Introduction: Several inositol isomers and in particular Myo-inositol (MI) is shown to be efficient in lowering post-prandial blood glucose. Myo-inositol can be found in pulses, nuts, and fruits (in particular citrus fruits). Initial evidence shows reduction in gestational diabetes by up to 60% as the effect of Myo-inositol supplementation. This study aimed to assess frequency of Gestational Diabetes Mellitus in parturient women at risk after supplementation of Myo-Inositol as compared to placebo.
Methodology: This Randomized Controlled trial was conducted in the Outpatient Department of Obstetrics and Gynecology, PIMS, Islamabad from 15th July 2020 to 14th January 2021. A total 120 pregnant women irrespective of parity in first trimester having: 1 or more first-degree relative diagnosed with diabetes mellitus, who were overweight (BMI >25 kg/m2) or Obese (BMI >30 kg/m2) at their first antenatal visit were selected. Women with already diagnosed with Diabetes Mellitus were excluded. Starting from the end of first trimester or start of second trimester (12-15 weeks of gestation) the intervention group was supplemented with 2g Myo-Inositol and 200 mcg Folic acid twice daily as compared to placebo which was given only 200 mcg Folic acid twice daily. Between 24-48 weeks, they were tested for 75gm 2 hour OGTT. Ethical clearance was taken and written informed consent was administered.

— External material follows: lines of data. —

(** C20.  Who pays for an exam can sit it: a registration opened at a price up to the
    list price, and reported paid for that amount, ends with the browser's
    callback in a mailed link; the account of the buyer's address is an
    applicant's when the address had none, and an applicant's link opens until
    it expires a session whose invitation to the paper is theirs. *)
Theorem paid_exam_opens h ip req w n s oid session title amount listed q n' s1 w2 m :
  alone w → fair_program s → 0 < listed ≤ 2 ^ 49 → registrations_named s → ce_mailer_enabled h = true → bytes_come →
  Certify.handleOrder h ip (Some req) w n s = (inl (registration_opened h oid session title amount listed q), n', s1) →
  calm w2 → ids_fresh w2 s → digests_fresh s → collected m oid amount →
  let email := to_lower (clip (trim_space (ki_Email req)) 200) in
  ∃ f m' s2 name token expires user u, Certify.handleVerify h (Some oid) w2 m s1 = (inl (cert_fulfilled f), m', s2) ∧
    cr_Status f = RegPaid ∧ cr_Emailed f = true ∧ ExamMail email name title (exam_url h token) expires ∈ sh_mails s2 ∧
    sh_users s2 !! user = Some u ∧ ac_email u = email ∧
    ((∀ k v, sh_users s !! k = Some v → ac_email v ≠ email) → ac_role u = "applicant") ∧
    (ac_role u = "applicant" → exam_opens h token title email user u expires s2).
Proof.
  intros Ho Hfair Hl Hnamed Hm Hb H Hc Hids Hdig Hcol email.
  apply handleOrder_registered in H as (Hen & [(id & exam & e & name & phone & t1 & t2 & q0 & -> & Hnew & He & Ht & _ & Hname & T1 & T2 & T3 & T4) Ha]); [|done..].
  fold email in T1. set (oid := "cert_" +:+ id) in *. set (row := rg_named oid t2 _) in T1.
  assert (Hof : ∀ st, registration_of st s1 oid = Some (id, row)).
  { intros st. apply first_row_only; [by rewrite T1, lookup_insert_eq|by apply bool_decide_eq_true|].
    intros j r Hj Hr%bool_decide_eq_true. rewrite T1 in Hj. apply lookup_insert_Some in Hj as [[-> _]|[_ Hj]]; [done|].
    pose proof (Hnamed j id r Hj Hr). subst j. congruence. }
  assert (Hlim : 2 ^ 49 ≤ 2 ^ 50) by (vm_compute; discriminate).
  destruct (paid_lookup oid amount w2 m s1) as (payment & k & Hpo); [lia|exact Hcol|].
  unfold Certify.handleVerify. rewrite Hen. cbn [negb]. assert (Hpre : has_prefix "cert_" oid = true) by apply prefix_app. rewrite Hpre. cbn [negb].
  erewrite then_run by exact Hpo. cbv beta iota. unfold Certify.checkAmount.
  erewrite then_run by (erewrite then_run by (apply query_calm; exact Hc); reflexivity). rewrite Hof. cbn [fmap option_fmap option_map compose snd].
  change (rg_amount_paise row) with amount. rewrite Z.eqb_refl. cbv beta iota. unfold Certify.fulfil, Certify.mark_paid.
  assert (Hex : sh_exams s1 !! rg_exam_id row = Some e) by (rewrite T2; exact He).
  assert (Hpayable : payable row = true) by reflexivity.
  set (s1' := λ t, with_registrations s1 (<[id := rg_pay payment t row]> (sh_registrations s1))).
  destruct (grant_calm h id row (rg_pay payment (st_time (stamp w2 (k + 1))) row) e w2 (k + 1 + 1)%nat (s1' (st_time (stamp w2 (k + 1)))))
    as (f & m' & s2 & user & invite & u & raw & mr & expires & t3 & t4 & Eg & Hst & Hem & _ & Hraw & [[P1 P2] P3 (i & P4 & P5 & P6 & P7 & P8 & P9)] & G1 & G2 & G3 & _); try done.
  { cbn. by rewrite lookup_insert_eq. }
  { intros raw j r Hraw. cbn. intros [[_ <-]|[_ Hj]]%lookup_insert_Some; [done|]. rewrite T1 in Hj.
    apply lookup_insert_Some in Hj as [[_ <-]|[_ Hj]]; [done|]. by apply (Hdig _ _ _ _ Hraw Hj). }
  { intros j. cbn. rewrite T3, T4. apply Hids. }
  exists f, m', s2, name, (of_bytes raw), expires, user, u. split.
  { erewrite then_run.
    2:{ erewrite then_run by (apply call_calm; exact Hc). rewrite Hof, Hex, Hpayable. cbv beta iota. exact Eg. }
    reflexivity. }
  destruct (token_whole _ _ Hraw) as [Hclip Hne].
  split; [exact Hst|]. split; [exact Hem|]. split; [by rewrite <- Ht|]. split; [exact P1|]. split; [exact P2|]. split.
  { intros Hno. apply P3. intros j v. cbn. rewrite T3. apply Hno. }
  intros Hrole. assert (Eem : iv_email i = email) by exact P6. rewrite <- Eem.
  eapply (claim_opens h s2 id _ e user u invite i); [by rewrite G1, lookup_insert_eq|reflexivity|reflexivity|reflexivity|reflexivity|reflexivity| |
    by rewrite G2|exact Ht|exact P1|exact Hrole|exact P4|exact P5|exact P7|exact P8|exact P9|exact Hclip|exact Hne].
  intros j r Hj Hr. rewrite G1 in Hj. apply lookup_insert_Some in Hj as [[-> _]|[Hji Hj]]; [done|]. cbn in Hj.
  rewrite lookup_insert_ne in Hj by done. rewrite T1, lookup_insert_ne in Hj by done. by destruct (Hdig _ _ _ _ Hraw Hj).
Qed.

Results: The mean age of women in interventional group was 27.78 ± 4.07 years and in placebo group was 28.88 ± 4.19 years. The mean gestational age was 9.33 ± 1.90 weeks in intervention and 9.52 ± 1.85 weeks in the placebo group. In this study, the frequency of Gestational Diabetes Mellitus in parturient women at risk after supplementation of Myo-Inositol was 16.67% as compared to 36.67% in placebo (p-value, 0.01).
Conclusion: Myo-Inositol supplementation reduces the rate of development of GDM in pregnant women having known risk factors.